By contrast, Coe’s two main rivals, Kirsty Coventry and Juan Antonio Samaranch Jnr, were both part of the IOC Executive Board who enabled Imane Khelif and Lin Yu-ting to become Olympic champions in women’s boxing despite test results revealing the presence of male chromosomes.
“On the female category, for me it was non-negotiable,” Coe said. “If you don’t have clear policies, you end up with where you got to in Paris. The comforting thing for me is that this couldn’t have happened in athletics. Why? We had a policy, and it was discussed, debated and driven by some of the smartest people in sports science and genetics. I wasn’t sitting there in Paris thinking: ‘Oh my goodness, there’s a chance I’ve got three on a rostrum who are going to fall into that crevice.’”

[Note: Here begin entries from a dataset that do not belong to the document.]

(* ===== verification/PyStr.v ===== *)
(** * Python's string operations on lists of 8-bit characters

    The [str] methods the URL parser and the address parser of the
    standard library call: [in], [find], [rfind], [split] with and
    without a count, [partition], [join], and the ASCII character
    classes. A string is a [list ascii]; a character is its 8-bit code.
    The lemmas relate the operations to concatenation. [all_chars]
    proves a fact about one character by checking all 256 of them. *)

From S2P Require Import Prelude.

Module PyStr.

Abbreviation str := (list ascii).
Abbreviation L := String.list_ascii_of_string.

(** ** Python string operations on lists of characters *)

Definition code (c : ascii) : nat := Ascii.nat_of_ascii c.
Definition is_c (n : nat) (c : ascii) : bool := code c =? n.

(** [chr(n) in s] *)
Definition has (n : nat) (s : str) : bool := existsb (is_c n) s.

Definition nonempty (s : str) : bool :=
  match s with [] => false | _ :: _ => true end.

(** [s.find(chr(n))], [None] for [-1]. *)
Fixpoint find (n : nat) (s : str) : option nat :=
  match s with
  | [] => None
  | c :: s' => if is_c n c then Some 0 else option_map S (find n s')
  end.

(** [s.rfind(chr(n))] *)
Definition rfind (n : nat) (s : str) : option nat :=
  option_map (fun i => length s - S i) (find n (rev s)).

(** [s.split(chr(n), 1)] when [chr(n) in s]. *)
Fixpoint split_once (n : nat) (s : str) : option (str * str) :=
  match s with
  | [] => None
  | c :: s' =>
      if is_c n c then Some ([], s')
      else option_map (fun '(a, b) => (c :: a, b)) (split_once n s')
  end.

(** [if chr(n) in s: s, tail = s.split(chr(n), 1)], with [tail = '']
    otherwise. *)
Definition cut (n : nat) (s : str) : str * str :=
  match split_once n s with
  | Some p => p
  | None => (s, [])
  end.

(** [s.split(chr(n))] *)
Fixpoint split_all (n : nat) (s : str) : list str :=
  match s with
  | [] => [[]]
  | c :: s' =>
      if is_c n c then [] :: split_all n s'
      else match split_all n s' with
           | [] => [[c]]
           | w :: ws => (c :: w) :: ws
           end
  end.

(** [sep.join(l)] *)
Fixpoint join (sep : ascii) (l : list str) : str :=
  match l with
  | [] => []
  | [w] => w
  | w :: ws => w ++ sep :: join sep ws
  end.

Definition is_ascii (c : ascii) : bool := code c <? 128.
Definition is_ascii_alpha (c : ascii) : bool :=
  ((65 <=? code c) && (code c <=? 90)) || ((97 <=? code c) && (code c <=? 122)).
Definition is_ascii_digit (c : ascii) : bool := (48 <=? code c) && (code c <=? 57).

(** [str.lower()] on an ASCII character. *)
Definition lower (c : ascii) : ascii :=
  if (65 <=? code c) && (code c <=? 90) then ascii_of_nat (code c + 32) else c.

(** ** The string operations *)

Lemma has_app n a b : has n (a ++ b) = has n a || has n b.
Proof. apply existsb_app. Qed.

Lemma find_none n s : has n s = false -> find n s = None.
Proof.
  induction s as [|c s IH]; simpl; [done|]. intros [Hc Hs]%orb_false_elim.
  by rewrite Hc, IH.
Qed.

Lemma find_app_r n a b : has n a = false -> find n (a ++ b) = option_map (Nat.add (length a)) (find n b).
Proof.
  induction a as [|c a IH]; simpl; [by destruct (find n b)|]. intros [Hc Ha]%orb_false_elim.
  rewrite Hc, IH by done. by destruct (find n b).
Qed.

Lemma find_hit n a c b : has n a = false -> is_c n c = true -> find n (a ++ c :: b) = Some (length a).
Proof. intros Ha Hc. rewrite find_app_r by done. simpl. rewrite Hc. simpl. f_equal. lia. Qed.

Lemma split_once_none n s : has n s = false -> split_once n s = None.
Proof.
  induction s as [|c s IH]; simpl; [done|]. intros [Hc Hs]%orb_false_elim.
  by rewrite Hc, IH.
Qed.

Lemma split_once_hit n a c b :
  has n a = false -> is_c n c = true -> split_once n (a ++ c :: b) = Some (a, b).
Proof.
  induction a as [|d a IH]; simpl; intros Ha Hc; [by rewrite Hc|].
  apply orb_false_elim in Ha as [Hd Ha]. by rewrite Hd, IH.
Qed.

Lemma cut_none n s : has n s = false -> cut n s = (s, []).
Proof. unfold cut. intros H. by rewrite split_once_none. Qed.

Lemma cut_hit n a c b : has n a = false -> is_c n c = true -> cut n (a ++ c :: b) = (a, b).
Proof. unfold cut. intros Ha Hc. by rewrite split_once_hit. Qed.

(** [split_once] cuts at the first occurrence. *)
Lemma split_once_spec n s a b :
  split_once n s = Some (a, b) -> exists c, s = a ++ c :: b /\ has n a = false /\ is_c n c = true.
Proof.
  revert a b. induction s as [|d s IH]; simpl; [done|]. intros a b.
  destruct (is_c n d) eqn:Hd.
  - intros [= <- <-]. by exists d.
  - destruct (split_once n s) as [[a' b']|] eqn:E; [|done]. simpl. intros [= <- <-].
    destruct (IH _ _ eq_refl) as (c & -> & Ha & Hc). exists c. simpl. by rewrite Hd, Ha.
Qed.

Lemma split_once_none_has n s : split_once n s = None -> has n s = false.
Proof.
  induction s as [|d s IH]; simpl; [done|].
  destruct (is_c n d); [done|]. destruct (split_once n s) as [[]|]; [done|]. simpl. auto.
Qed.

(** [cut] splits a list at its first [chr(n)], or leaves it whole. *)
Lemma cut_spec n s :
  (has n s = false /\ cut n s = (s, [])) \/
  exists a c b, s = a ++ c :: b /\ has n a = false /\ is_c n c = true /\ cut n s = (a, b).
Proof.
  unfold cut. destruct (split_once n s) as [[a b]|] eqn:E.
  - right. destruct (split_once_spec _ _ _ _ E) as (c & -> & Ha & Hc). by exists a, c, b.
  - left. split; [exact (split_once_none_has _ _ E) | done].
Qed.

Lemma forallb_app_iff {A} (f : A -> bool) l1 l2 :
  forallb f (l1 ++ l2) = forallb f l1 && forallb f l2.
Proof. apply forallb_app. Qed.

(** [s.split('/')] and ['/'.join(...)] are inverse on segments without
    a slash. *)
Lemma split_all_app_hit n a c b :
  has n a = false -> is_c n c = true -> split_all n (a ++ c :: b) = a :: split_all n b.
Proof.
  induction a as [|d a IH]; simpl; intros Ha Hc; [by rewrite Hc|].
  apply orb_false_elim in Ha as [Hd Ha]. rewrite Hd, IH by done. done.
Qed.

Lemma split_all_none n a : has n a = false -> split_all n a = [a].
Proof.
  induction a as [|d a IH]; simpl; [done|]. intros [Hd Ha]%orb_false_elim. by rewrite Hd, IH.
Qed.

Lemma split_all_join n sep ws :
  is_c n sep = true -> Forall (fun w => has n w = false) ws -> ws <> [] ->
  split_all n (join sep ws) = ws.
Proof.
  intros Hsep. induction ws as [|w ws IH]; [done|]. intros Hws _.
  apply Forall_cons in Hws as [Hw Hws]. destruct ws as [|w' ws].
  - by apply split_all_none.
  - change (join sep (w :: w' :: ws)) with (w ++ sep :: join sep (w' :: ws)).
    rewrite split_all_app_hit by done. by rewrite IH.
Qed.

Lemma split_all_nonnil n s : split_all n s <> [].
Proof. destruct s as [|c s]; simpl; [done|]. destruct (is_c n c); [done|]. by destruct (split_all n s). Qed.


Lemma forallb_mono {A} (f g : A -> bool) l :
  (forall x, f x = true -> g x = true) -> forallb f l = true -> forallb g l = true.
Proof.
  intros Hfg. induction l as [|x l IH]; simpl; [done|]. intros [Hx Hl]%andb_prop.
  by rewrite (Hfg _ Hx), IH.
Qed.

Lemma has_forallb n (f : ascii -> bool) s :
  (forall c, f c = true -> is_c n c = false) -> forallb f s = true -> has n s = false.
Proof.
  intros Hf. induction s as [|c s IH]; simpl; [done|]. intros [Hc Hs]%andb_prop.
  by rewrite (Hf _ Hc), IH.
Qed.

Ltac all_chars := intros [[] [] [] [] [] [] [] []]; vm_compute; first [done | intros; discriminate].

Lemma has_rev n l : has n (rev l) = has n l.
Proof.
  induction l as [|c l IH]; [done|]. simpl. rewrite has_app, IH. simpl.
  by destruct (has n l), (is_c n c).
Qed.

Lemma has_In n l x : has n l = false -> In x l -> is_c n x = false.
Proof.
  intros H Hx. unfold has in H. destruct (is_c n x) eqn:E; [|done].
  assert (existsb (is_c n) l = true) by (apply existsb_exists; eauto). congruence.
Qed.

Lemma forallb_In {A} (f : A -> bool) l x : forallb f l = true -> In x l -> f x = true.
Proof. intros H. by apply forallb_forall. Qed.

Lemma has_false_In n l : (forall x, In x l -> is_c n x = false) -> has n l = false.
Proof.
  intros H. unfold has. destruct (existsb (is_c n) l) eqn:E; [|done].
  apply existsb_exists in E as (x & Hx & Hc). by rewrite (H x Hx) in Hc.
Qed.

Lemma forallb_rev {A} (f : A -> bool) l : forallb f (rev l) = forallb f l.
Proof. induction l as [|x l IH]; [done|]. simpl. rewrite forallb_app, IH. simpl. by destruct (f x), (forallb f l). Qed.

(** A joined list holds [chr(n)] only where a part or the separator
    does. *)
Lemma has_join n sep ws :
  is_c n sep = false -> Forall (fun w => has n w = false) ws -> has n (join sep ws) = false.
Proof.
  intros Hsep Hws. induction Hws as [|w ws Hw Hws IH]; [done|].
  destruct ws as [|w' ws]; [done|].
  change (join sep (w :: w' :: ws)) with (w ++ sep :: join sep (w' :: ws)).
  rewrite has_app. change (has n (sep :: join sep (w' :: ws))) with (is_c n sep || has n (join sep (w' :: ws))).
  by rewrite Hw, Hsep, IH.
Qed.

Lemma join_nonempty sep w ws : nonempty w = true -> nonempty (join sep (w :: ws)) = true.
Proof. destruct w as [|c w]; [done|]. by destruct ws. Qed.

End PyStr.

At the 2016 Olympics in Rio de Janeiro, during his first year as president of World Athletics, Coe did encounter a situation where Caster Semenya and two other athletes with differences in sexual development (DSDs) made up the podium in the women’s 800 metres. But he subsequently introduced a policy where DSD athletes would require a minimum two years’ testosterone suppression to compete in any female race, while banning transgender athletes who had gone through male puberty altogether from international women’s events. “It was always very clear to me,” he said. “Gender cannot trump biology.”

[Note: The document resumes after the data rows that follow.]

(* ===== verification/IpAddress.v ===== *)
(** * [ipaddress.ip_address]: the address check of a bracketed host

    [urlsplit] calls [ipaddress.ip_address(hostname)] on the host of a
    netloc written in brackets ([_check_bracketed_host] in
    [Lib/urllib/parse.py]). This file translates what that call does
    with a string, from CPython 3.12's [Lib/ipaddress.py]:
    - [IPv4Address]: the [/] check, [_ip_int_from_string] (four
      octets, joined by [int.from_bytes]) and [_parse_octet] (ASCII
      digits, at most three, no leading zero, at most 255);
    - [IPv6Address]: the [/] check, [_split_scope_id], and
      [_ip_int_from_string] with its IPv4 suffix, its [::] layout and
      [_parse_hextet] (hex digits, at most four, not empty, since
      [int('', 16)] raises);
    - [ip_address]: IPv4 first, then IPv6, else [ValueError].
    An [AddressValueError] is [None]: [ip_address] turns every one into
    [ValueError], and only that [urlsplit] raises matters. The value of
    an address is a [Z], built with the shifts and ors of the code.
    The theorems: a printed IPv4 address parses back to its value, and
    eight printed hextets parse as the IPv6 address they spell. *)

From S2P Require Import Prelude PyStr.
From Stdlib Require Import Zbitwise.

Module IpAddress.
Import PyStr.

(** ** Decimal and hexadecimal digits *)

(** [int(s, 10)] on ASCII digits. *)
Definition dec_value (s : str) : Z :=
  fold_left (fun acc c => acc * 10 + Z.of_nat (code c - 48))%Z s 0%Z.

(** [_HEX_DIGITS = frozenset('0123456789abcdefABCDEF')] *)
Definition is_hex_digit (c : ascii) : bool :=
  is_ascii_digit c || ((97 <=? code c) && (code c <=? 102)) || ((65 <=? code c) && (code c <=? 70)).

Definition hex_digit_value (c : ascii) : Z :=
  if is_ascii_digit c then Z.of_nat (code c - 48)
  else if (97 <=? code c) then Z.of_nat (code c - 87)
  else Z.of_nat (code c - 55).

Coe’s stance on this issue cements his status as the change candidate. While the IOC is beholden to ideology rather than science, believing that womanhood can be determined solely by passport status, he writes in his manifesto: “I will advocate for clear, science-based policies that safeguard the female category. We will work closely with world-leading medical and educational institutions to increase research into female health, performance and exercise physiology. Women’s sport is at a critical juncture. We must navigate this with sensitivity and resolve to ensure current and future generations of women choose sport.”

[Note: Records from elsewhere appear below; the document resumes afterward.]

(** C-level statement: [urlsplit] inverts [urlunsplit] on the
    components it returns for a URL with a scheme and a netloc. *)
Lemma urlsplit_urlunsplit_wf c d : split_wf c = true -> urlsplit (urlunsplit c) d = Web.Ok c.
Proof.
  destruct c as [sc nl pa q f]. intros H.
  pose proof H as H'. unfold split_wf in H'; cbn [s_scheme s_netloc s_path] in H'.
  apply andb_prop in H' as [H' _]. apply andb_prop in H' as [H' _]. apply andb_prop in H' as [H' Hps].
  apply andb_prop in H' as [H' _]. apply andb_prop in H' as [H' _]. apply andb_prop in H' as [H' _].
  apply andb_prop in H' as [Hsc Hnl].
  rewrite urlunsplit_netloc; [by apply urlsplit_netloc_text | | done | done].
  by destruct (scheme_ok_cons _ Hsc) as (? & ? & -> & _).
Qed.


(** ** Paths and parameters *)

(** [path.split('/')[-1]] *)
Definition last_seg (p : str) : str := List.last (split_all 47 p) [].

Definition params_char (c : ascii) : bool := path_char c && negb (is_c 47 c).

Definition parsed_wf (p : parsed) : bool :=
  split_wf (Split (p_scheme p) (p_netloc p) (p_path p) (p_query p) (p_fragment p)) &&
  forallb params_char (p_params p) &&
  (if in_table uses_params (p_scheme p)
   then negb (has 59 (last_seg (p_path p))) && (negb (nonempty (p_params p)) || nonempty (p_path p))
   else negb (nonempty (p_params p))).

Lemma join_cons_hd sep c w ws : join sep ((c :: w) :: ws) = c :: join sep (w :: ws).
Proof. by destruct ws. Qed.

Lemma slash_is : is_c 47 "/"%char = true.
Proof. reflexivity. Qed.

(** ['/'.join(s.split('/')) == s] *)
Lemma join_split_all s : join "/"%char (split_all 47 s) = s.
Proof.
  induction s as [|c s IH]; [done|]. simpl. destruct (is_c 47 c) eqn:Hc.
  - assert (c = "/"%char) as ->.
    { unfold is_c, code in Hc. apply Nat.eqb_eq in Hc.
      rewrite <- (ascii_nat_embedding c), Hc. reflexivity. }
    destruct (split_all 47 s) as [|w ws] eqn:E; [by destruct (split_all_nonnil 47 s)|].
    rewrite <- IH. reflexivity.
  - destruct (split_all 47 s) as [|w ws] eqn:E; [by destruct (split_all_nonnil 47 s)|].
    by rewrite join_cons_hd, IH.
Qed.

Lemma split_all_no_slash s : Forall (fun w => has 47 w = false) (split_all 47 s).
Proof.
  induction s as [|c s IH]; simpl; [by repeat constructor|]. destruct (is_c 47 c) eqn:Hc.
  - by constructor.
  - destruct (split_all 47 s) as [|w ws] eqn:E; [by destruct (split_all_nonnil 47 s)|].
    apply Forall_cons in IH as [Hw Hws]. constructor; [|done]. simpl. by rewrite Hc, Hw.
Qed.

At 68, he makes no secret that he would regard his election as IOC president as the crowning glory of his career. He is self-evidently the most qualified candidate in the seven-person race, as a double Olympic champion over 1500 metres and the orchestrator of London 2012, among the most successful Games ever staged. Indeed, he holds the briefing for his manifesto launch on the top floor of the Turing Building in Stratford, overlooking the Olympic Park that he helped transform from urban wasteland.
“It’s the dance I just couldn’t sit out,” he explained. “This park is probably the best demonstration of anything that I’ve delivered, using the extraordinary power of the Olympic movement. None of this would have happened in that timeframe – building a new city inside an old city in seven years, doing it from a standing start and leaving 50,000 permanent jobs and three universities. You can see from this window what is here, and that is the power of the movement. And that, every day, if I am privileged to do this job, is what I will be squeezing every ounce of.”
Where Coe could rattle cages is in his strength of feeling about shaking up the IOC. “There’s too much power in the hands of too few people,” he said. When it was suggested that this might ruffle the feathers of senior executives, he shrugged: “I’m sorry, it’s the way I see it. The decision-making processes aren’t working. They’re out of balance, and the fences need to be taken down. Modern organisations cannot be run any longer as command and control.”
He is running on a platform to rule as a different type of president. Where outgoing IOC chief Thomas Bach has often appeared aloof and autocratic, and where Gianni Infantino has just awarded two World Cups without even giving a press conference, Coe insisted his style of leadership would be more collaborative. “I just want to open the windows,” he said. “This is not complicated, but you need sport that is free, fair, open, and you’re going to have to make tough decisions about integrity.” Coe will present his proposals to the IOC in Lausanne on Jan 30, with Bach’s successor scheduled to be confirmed in Greece in late March.